#### [What to work on]
The count of lines below that include the string "bucket" is the whole answer.

[Working data]

(** X13. A list returned by [getPendingPayments] has one record for
    each HTLC of each channel, in the order of the channels and of their
    HTLCs; the record of an HTLC is of type received when the HTLC is
    incoming and of type sent when it is not, and carries the amount and
    the expiration height of the HTLC. *)
Theorem pending_records_from_htlcs env w pending :
  res (getPendingPayments env w) = Ok pending ->
  (DaemonReady env = false /\ pending = [])
  \/ exists channels,
       DaemonReady env = true
       /\ ListChannels env = Success channels
       /\ Forall2 (fun htlc p =>
                     Type_ p = (if lnrpc.Incoming htlc then receivedPayment
                                else sentPayment)
                     /\ Amount p = lnrpc.HTLC_Amount htlc
                     /\ PendingExpirationHeight p = lnrpc.ExpirationHeight htlc)
            (pendingHtlcs channels) pending.
Proof.
  unfold getPendingPayments. destruct (DaemonReady env).
  2: { cbn. intros H. injection H as <-. now left. }
  unfold call, bind. cbn [res world events emit ret fail app].
  destruct (ListChannels env) as [channels | e];
    cbn [res world events emit ret fail app]; [| discriminate].
  destruct (GetInfo env) as [info | e]; cbn [res world events emit ret fail app];
    [| discriminate].
  intros H. right. exists channels. split; [reflexivity |]. split; [reflexivity |].
  eapply for_append_Forall2 in H as (r' & -> & HR); [exact HR |].
  intros htlc w' p Hp. cbn beta in Hp.
  destruct (proj2 (proj2 (createPendingPayment_spec env htlc _ w')) p Hp)
    as (Ht & Ha & Hh & _).
  now repeat split.
Qed.

Lemma pending_records_from_htlcs_witness :
  exists pending,
    res (getPendingPayments example_env empty_world) = Ok pending
    /\ map Type_ pending = [receivedPayment; sentPayment]
    /\ map Amount pending = [1500; 700].
Proof.
  eexists. split; [vm_compute; reflexivity |].
  destruct (pending_records_from_htlcs example_env empty_world _
              ltac:(vm_compute; reflexivity))
    as [[Hready _] | (channels & _ & Hch & HR)]; [discriminate |].
  split; reflexivity.
Defined.

(** X14. For an HTLC that has not expired, at most 15372286 blocks
    ahead, the record [createPendingPayment] returns expires 600 seconds
    a block after the second reading of the clock, and the minutes are
    ten a block: within this range nothing wraps. *)
Theorem pending_expiry_in_range env htlc height w p :
  0 <= height <= lnrpc.ExpirationHeight htlc ->
  lnrpc.ExpirationHeight htlc - height <= 15372286 ->
  0 <= time.nsec (clock env (S (ticks w))) < 1000000000 ->
  res (createPendingPayment env htlc height w) = Ok p ->
  minutesToExpire htlc height = 10 * (lnrpc.ExpirationHeight htlc - height)
  /\ PendingExpirationTimestamp p
     = time.sec (clock env (S (ticks w)))
       + 600 * (lnrpc.ExpirationHeight htlc - height).
Proof.
  intros Hh Hmax Hn Hp.
  assert (Hm : minutesToExpire htlc height
               = 10 * (lnrpc.ExpirationHeight htlc - height)).
  { rewrite minutesToExpire_in_range; lia. }
  split; [exact Hm |].
  destruct (proj2 (proj2 (createPendingPayment_spec env htlc height w)) p Hp)
    as (_ & _ & _ & _ & Ht & _).
  rewrite Ht, Hm. rewrite pendingExpirationTimestamp_in_range;
    unfold time.Minute, time.Second; lia.
Qed.

Lemma pending_expiry_in_range_witness :
  exists p,
    res (createPendingPayment example_env htlc_incoming 100 empty_world) = Ok p
    /\ PendingExpirationTimestamp p = 1540000001 + 3600.
Proof.
  eexists. split; [vm_compute; reflexivity |].
  refine (proj2 (pending_expiry_in_range example_env htlc_incoming 100 empty_world _
                   _ _ _ _)); cbn; try lia.
  vm_compute. reflexivity.
Defined.

(** X15. The record of a pending payment takes its creation time, its
    payment hash, its destination and its memo fields from the payment
    request whenever [createPendingPayment] decoded one; when it decoded
    none (no request was found for the HTLC), the creation time is the
    first reading of the clock and the hash, the destination and the memo
    fields are empty. *)
Theorem pending_metadata env htlc height w p :
  res (createPendingPayment env htlc height w) = Ok p ->
  (forall pr,
      In (CallDecodePayReq pr) (events (createPendingPayment env htlc height w)) ->
      exists req memo,
        DecodePayReq env pr = Success req
        /\ res (DecodePaymentRequest env pr w) = Ok memo
        /\ CreationTimestamp p = lnrpc.Timestamp req
        /\ PaymentHash p = lnrpc.PaymentHash req
        /\ Destination p = lnrpc.Destination req
        /\ Description p = data.Description memo
        /\ PayeeName p = data.PayeeName memo
        /\ PayeeImageURL p = data.PayeeImageURL memo
        /\ PayerName p = data.PayerName memo
        /\ PayerImageURL p = data.PayerImageURL memo
        /\ TransferRequest p = data.TransferRequest memo)
  /\ ((forall pr,
        ~ In (CallDecodePayReq pr) (events (createPendingPayment env htlc height w))) ->
      CreationTimestamp p = time.Unix (clock env (ticks w))
      /\ PaymentHash p = "" /\ Destination p = ""
      /\ Description p = "" /\ TransferRequest p = false).
Proof.
  intros Hp.
  destruct (proj2 (proj2 (createPendingPayment_spec env htlc height w)) p Hp)
    as (_ & _ & _ & _ & _ & Hfound & Hnone).
  split; assumption.
Qed.

Lemma pending_metadata_witness :
  exists p,
    res (createPendingPayment example_env htlc_incoming 100 empty_world) = Ok p
    /\ CreationTimestamp p = 1540000200
    /\ PaymentHash p = "h-memo".
Proof.
  eexists. split; [vm_compute; reflexivity |].
  destruct (proj1 (pending_metadata example_env htlc_incoming 100 empty_world _
                     ltac:(vm_compute; reflexivity)) "lnbc-memo"
              ltac:(vm_compute; right; left; reflexivity))
    as (req & memo & Hd & _ & Hts & Hhash & _).
  vm_compute in Hd. injection Hd as <-. split; [exact Hts | exact Hhash].
Defined.

(** ** Assembling the list *)

(** X16. [GetPayments] returns a list only when both the store and the
    pending resolution succeed: an error reading the store is returned
    before anything is asked of the node, and an error resolving the
    pending payments is returned although the persisted records were
    read. *)
Theorem GetPayments_failures env w e :
  (fetchAllAccountPayments_err env = Some e ->
   GetPayments env w
   = {| res := Err e; world := w; events := [CallFetchAllAccountPayments] |})
  /\ (fetchAllAccountPayments_err env = None ->
      res (getPendingPayments env w) = Err e ->
      res (GetPayments env w) = Err e).
Proof.
  split.
  - intros H. unfold GetPayments, fetchAllAccountPayments, bind. cbn. now rewrite H.
  - intros H Hp. unfold GetPayments, fetchAllAccountPayments, bind.
    cbn [res world events emit ret fail app]. rewrite H.
    cbn [res world events emit ret fail app]. now rewrite Hp.
Qed.

Lemma GetPayments_failures_witness :
  GetPayments (with_store_errors example_env (Some "bucket missing") (fun _ => None))
    synced_world
  = {| res := Err "bucket missing"; world := synced_world;
       events := [CallFetchAllAccountPayments] |}
  /\ res (GetPayments (example_env_with true [htlc_unknown]) synced_world)
     = Err "unable to locate invoice".
Proof.
  split.
  - apply (proj1 (GetPayments_failures
                    (with_store_errors example_env (Some "bucket missing") (fun _ => None))
                    synced_world "bucket missing")).
    reflexivity.
  - apply (proj2 (GetPayments_failures (example_env_with true [htlc_unknown])
                    synced_world "unable to locate invoice"));
      reflexivity.
Defined.

(** X17. The item [GetPayments] builds keeps everything of a record
    whose type is one of the four constants of [paymentType]: two such
    records that give the same item are the same record, and the four
    types go to four different categories. *)
Theorem paymentItem_injective p q :
  paymentItem p = paymentItem q -> p = q.
Proof.
  destruct p as [tp ? ? ? ? ? ? ? ? ? ? ? ? ?], q as [tq ? ? ? ? ? ? ? ? ? ? ? ? ?].
  unfold paymentItem. cbn. intros H.
  injection H as Ht Ha Hc Hd _ Hpn Hpi Hrn Hri Htr Hx Hh Hdest Hph Hpt.
  subst. f_equal. destruct tp, tq; congruence.
Qed.

Lemma paymentItem_injective_witness : payment1 = payment1.
Proof. apply (paymentItem_injective payment1 payment1). reflexivity. Defined.
(** Reading on until the last message of the file. *)
Lemma collect_mem (n : Z) (ms : list Message) :
  forall (r : moReader memFile) (i off : Z),
    synced_r r -> order r = Some LittleEndian ->
    header r = Some (mkHeader n 28 (n * 8 + 28) 0 0) ->
    r_err r = None -> r_pos r = i -> 0 <= i -> i + len ms = n ->
    laid_out (data (reader r)) n i off ms ->
    n * 16 + 28 <= off -> off + strings_size ms < 2 ^ 32 ->
    exists r',
      collect (length ms) r
      = Returns
          (map (fun m => Some (decodeMessage (msgidBytes m) (msgstrBytes m)))
             ms, None, r').
Proof.
  induction ms as [| m ms IH];
    intros r i off Hs Hord Hhdr Herr Hpos Hi Hn Hlaid Hoff Hfit.
  - exists r. reflexivity.
  - pose proof (strings_size_nonneg ms) as Hsz.
    pose proof (len_nonneg (msgidBytes m)) as Hid.
    pose proof (len_nonneg (msgstrBytes m)) as Hstr.
    pose proof (len_nonneg ms) as Hms.
    assert (Hlen : len (m :: ms) = len ms + 1)
      by (unfold len; simpl length; lia).
    cbn [length collect map]. cbn [Next moReader_Iterator].
    rewrite (moReader_Next_mem r n i off m ms) by (assumption || lia).
    cbn [bind].
    cbn [laid_out strings_size] in Hlaid, Hfit.
    destruct Hlaid as (_ & _ & _ & _ & Hlaid).
    match goal with
    | |- context [collect _ ?r1] =>
      destruct (IH r1 (i + 1)
                  (off + len (msgidBytes m) + 1 + len (msgstrBytes m) + 1))
        as (r' & Hcol)
    end; cbn [reader order offset header r_pos r_err data cursor];
      try assumption; try lia; try reflexivity;
      [split; cbn [reader offset cursor]; lia |].
    rewrite Hcol. cbn [bind]. exists r'. reflexivity.
Qed.



End MoFileFacts.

[/Working data]

#### [Task response]
4